Только не здесь и не сейчас».

— А может, оно и лучше! Як що очи нэ бачать, то сэрдцэ нэ болыть… Если глаза не видят всего этого, то и сердцу легче.

И вот тут совсем некстати в дверь постучали, и оба замерли. Кусок, может быть, и застрял бы в горле, но стук был осторожным, и голос красивой девушки Гали известил: «Ребята, а мы вам водички нашей принесли!» И вертолётчик ухмыльнулся: «А вот и девушки!» и развел руками, мол, что я могу поделать. И у самой двери обернулся: как там Колюня, а вдруг передумал? Не передумал, встал у окна, отвернулся… И, вздохнув, вертолётчик вышел в коридор, и минут пять из-за приоткрытой двери слышался его воркующий баритон, и женский смех, и… Вернулся он с большим графином: «Хочешь водички?» — «Нет, нет, спасибо!»

— Шо ты всё: нет и нет! Как говорил полковник Абрикосов: Нельзя оставлять любофф на старость, а тормоза на конец полосы! Он, правда, выражался грубо, но ты ж понял, о чём я?

— Могучая мысль. И главное, такая свежая…

— …Ну, ё-моё! — не слушая, сокрушался Анатолий. — Всё ж условия, закрылись бы на ключик и общались. Один раз тесно пообщались, другой… Самое ж лучшее средство от забот: живот на живот — и всё пройдёт!

— Ты дашь спокойно поесть? Вез этого… твоего аккомпанемента!

— Понял! Понял! Аэродром закрыт по метеоусловиям, полетели искать запасной! — поднял руки вертолётчик. — Ешь спокойно, дорогой товарищ! — И, как ни в чём ни бывало, вернулся к прерванному разговору:

— Ну, это понятно, шо на тебя одного стоко сил было брошено, такая охрана, как же ты смог убежать?

— Почему раньше не спрашивал? Теперь хочешь, чтобы я опытом поделился?
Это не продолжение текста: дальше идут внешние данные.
Lemma stream_chunks_text pending chunks :
  concat (event_text <$> stream_chunks pending chunks) = from_utf8_lossy (pending ++ concat (chunk_bytes <$> chunks)).
Proof.
  revert pending. induction chunks as [|[c|e] chunks IH]; intros pending; csimpl.
  - rewrite (right_id_L [] (++)). case_decide as Hp; [by subst|]. csimpl. by rewrite (right_id_L [] (++)).
  - destruct (drain_utf8 (pending ++ c)) as [text kept] eqn:Hd. csimpl. rewrite IH.
    destruct (drain_utf8_spec _ _ _ (concat (chunk_bytes <$> chunks)) Hd) as [_ Ht]. by rewrite (assoc_L (++)).
  - apply IH.
Qed.
Lemma stream_chunks_shape pending chunks :
  errors (stream_chunks pending chunks) = TNetwork <$> errors chunks ∧
  Forall (λ r, utf8_text (event_text r)) (stream_chunks pending chunks).
Proof.
  revert pending. induction chunks as [|[c|e] chunks IH]; intros pending; csimpl.
  - case_decide; csimpl; [by split; constructor|]. split; [done|]. constructor; [apply lossy_utf8_text|constructor].
  - destruct (drain_utf8 (pending ++ c)) as [text kept] eqn:Hd. destruct (IH kept) as [He Hf]. csimpl.
    split; [done|]. constructor; [|done]. by apply (drain_utf8_spec _ _ _ [] Hd).
  - destruct (IH pending) as [He Hf]. csimpl. split; [by f_equal|]. constructor; [constructor|done].
Qed.

Section laws.
Context (parse_url : string → result string Url).
Context (lookup : nat → string → result string (list IpAddr)).
Context (exchange : nat → list IpAddr → TransportRequest → Exchange).
Context (from_slice : list ascii → result string json).
Context (random : nat → Z).
Context (self : HttpTransport).

Definition public (addrs : list IpAddr) : Prop := Forall (λ ip, is_blocked_ip ip = false) addrs.

(** ** Addresses *)
Lemma dns_resolve_public k host addrs : dns_resolve lookup k host = Ok addrs → public addrs.
Proof.
  unfold dns_resolve. destruct (lookup k host) as [l|e]; csimpl; [|done].
  destruct (try_for_each _ l) as [[]|e] eqn:Ht; csimpl; [|done]. intros [= <-].
  apply Forall_forall. intros ip Hip. apply (proj1 (try_for_each_ok _ _) Ht) in Hip. by destruct (is_blocked_ip ip).
Qed.
Lemma request_dials k req r t :
  request parse_url lookup exchange k req = (r, t) →
  (t = [] ∧ ∃ e, r = Err e) ∨ ∃ addrs, t = [Dialed addrs] ∧ public addrs.
Proof.
  unfold request, validate_url_host. destruct (parse_url (treq_url req)) as [url|e]; csimpl; [|intros [= <- <-]; eauto].
  unfold client_dial. destruct (url_host url) as [[d|ip]|] eqn:Hh; csimpl; [|destruct (is_blocked_ip ip) eqn:Hb|].
  - rewrite Hh. destruct (dns_resolve lookup k d) as [addrs|e] eqn:Hd; csimpl; intros [= <- <-]; [|eauto].
    right. exists addrs. split; [done|]. by eapply dns_resolve_public.
  - intros [= <- <-]. eauto.
  - rewrite Hh. intros [= <- <-]. right. exists [ip]. split; [done|]. by repeat constructor.
  - rewrite Hh. intros [= <- <-]. eauto.
Qed.
(** The graph-shaped [ResourceManager] of the host, with what its callers rely
    on: only the estimates of a graph matter, a reservation is all or nothing
    and within the quota, [can_afford] predicts it, a release never goes below
    zero and recorded usage is added up. *)
Class HostResourceManager (S : Type) := {
  hm_ok : S → Prop;
  hm_quota : S → HostQuota;
  hm_spent_cost : S → Z;
  hm_spent_tokens : S → Z;
  hm_can_afford : S → ExecutionGraph → bool;
  hm_try_reserve : S → ExecutionGraph → bool * S;
  hm_release : S → ExecutionGraph → S;
  hm_record_usage : S → NanoUSD → Z → S;
  hm_ok_u64 : ∀ s, hm_ok s → is_u64 (hm_spent_cost s) ∧ is_u64 (hm_spent_tokens s);
  hm_reserve_spec : ∀ s g, hm_ok s → estimate_ok g →
    let '(b, s') := hm_try_reserve s g in
    hm_ok s' ∧ hm_quota s' = hm_quota s ∧ b = hm_can_afford s g ∧
    if b then
      hm_spent_cost s' = (hm_spent_cost s +^ nanos (estimate g).1)%u64 ∧
      hm_spent_tokens s' = (hm_spent_tokens s +^ (estimate g).2)%u64 ∧
      hm_spent_cost s' ≤ nanos (hq_max_daily_cost (hm_quota s)) ∧
      hm_spent_tokens s' ≤ hq_max_daily_tokens (hm_quota s)
    else s' = s;
  hm_release_spec : ∀ s g, hm_ok s → estimate_ok g →
    hm_ok (hm_release s g) ∧ hm_quota (hm_release s g) = hm_quota s ∧
    hm_spent_cost (hm_release s g) = Z.max 0 (hm_spent_cost s - nanos (estimate g).1) ∧
    hm_spent_tokens (hm_release s g) = Z.max 0 (hm_spent_tokens s - (estimate g).2);
  hm_record_spec : ∀ s c t, hm_ok s → valid_usd c → is_u64 t →
    hm_ok (hm_record_usage s c t) ∧ hm_quota (hm_record_usage s c t) = hm_quota s ∧
    hm_spent_cost (hm_record_usage s c t) = (hm_spent_cost s +^ nanos c)%u64 ∧
    hm_spent_tokens (hm_record_usage s c t) = (hm_spent_tokens s +^ t)%u64;
}.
— А ты хотел, шоб я твою вавку, ну, рану, ножичком ковырял? Такую вавку шляпой не прикроешь! Ну, а тут к слову пришлось, и спросил. Шо, так допекло?

— Понимаешь, есть в химии такой метод — тетрирование, когда в анализируемое вещество капля за каплей добавляют реагент… Да не собирался я бежать!

— Ты… это, не волнуйся! Понятное дело, не бежал, а по-тихому ушел, так?

— Ну, если ты всё знаешь, зачем я буду рассказывать? — дёрнулся беглец. И вертолётчик приложил палец к губам: молчу, молчу!

— Меня везли… этапировали в Читу, везли на поезде. На станции… в Борзе, кажется, в вагон вошли люди, скорее всего, это были сотрудники спецслужб… Они пересадили всех в автобус и, не доезжая до Оловянной, свернули с трассы, нашли место, где… Они убили сопровождавших меня людей, а сами уехали. Вот и вся история. Но я так и не понял, почему меня в живых оставили… Конвоиров отравили, а я… Не мог я там сидеть… сидеть рядом с убитыми…

— Стой, стой, сдай назад! Говоришь, конвоиров убили, а откуда ты знаешь?

— Как откуда? Я там был, я видел, они лежали мёртвые… Они не дышали…

— А ты пульс у них щупал?

— Может, мне ещё и вскрытие надо было провести?

— Всё, всё! Полетели дальше! А теперь слухай сюда! Лежали, говоришь? Лежали они! А ты знаешь, что тех мужиков нашли живыми! Живыми!

— Что ты сказал? — откинулся на стул беглец.

— Ты всё правильно понял!

— Ерунда какая-то! Не может этого быть! Это просто дурацкие слухи. Разумеется, их нашли, но мёртвых! И теперь…

— Так, тихо, тихо! И слушай внимательно! У Оловянной нашли автобус, автобус с мужиками, были они без сознания. Без соз-на-ния!

— Может, это были совсем другие люди?

— Край у нас точно — линия боевых действий, но чтоб каждый день невменяемых офицеров находили — это уже перебор. Тех, в автобусе, было двое?

— Оставалось двое, — подтвердил беглец.

— Автобус — «Мерседес»?

— Да, серый такой, — не возражал он.

— Про цвет не знаю. Но мужикам было где-то за сорок…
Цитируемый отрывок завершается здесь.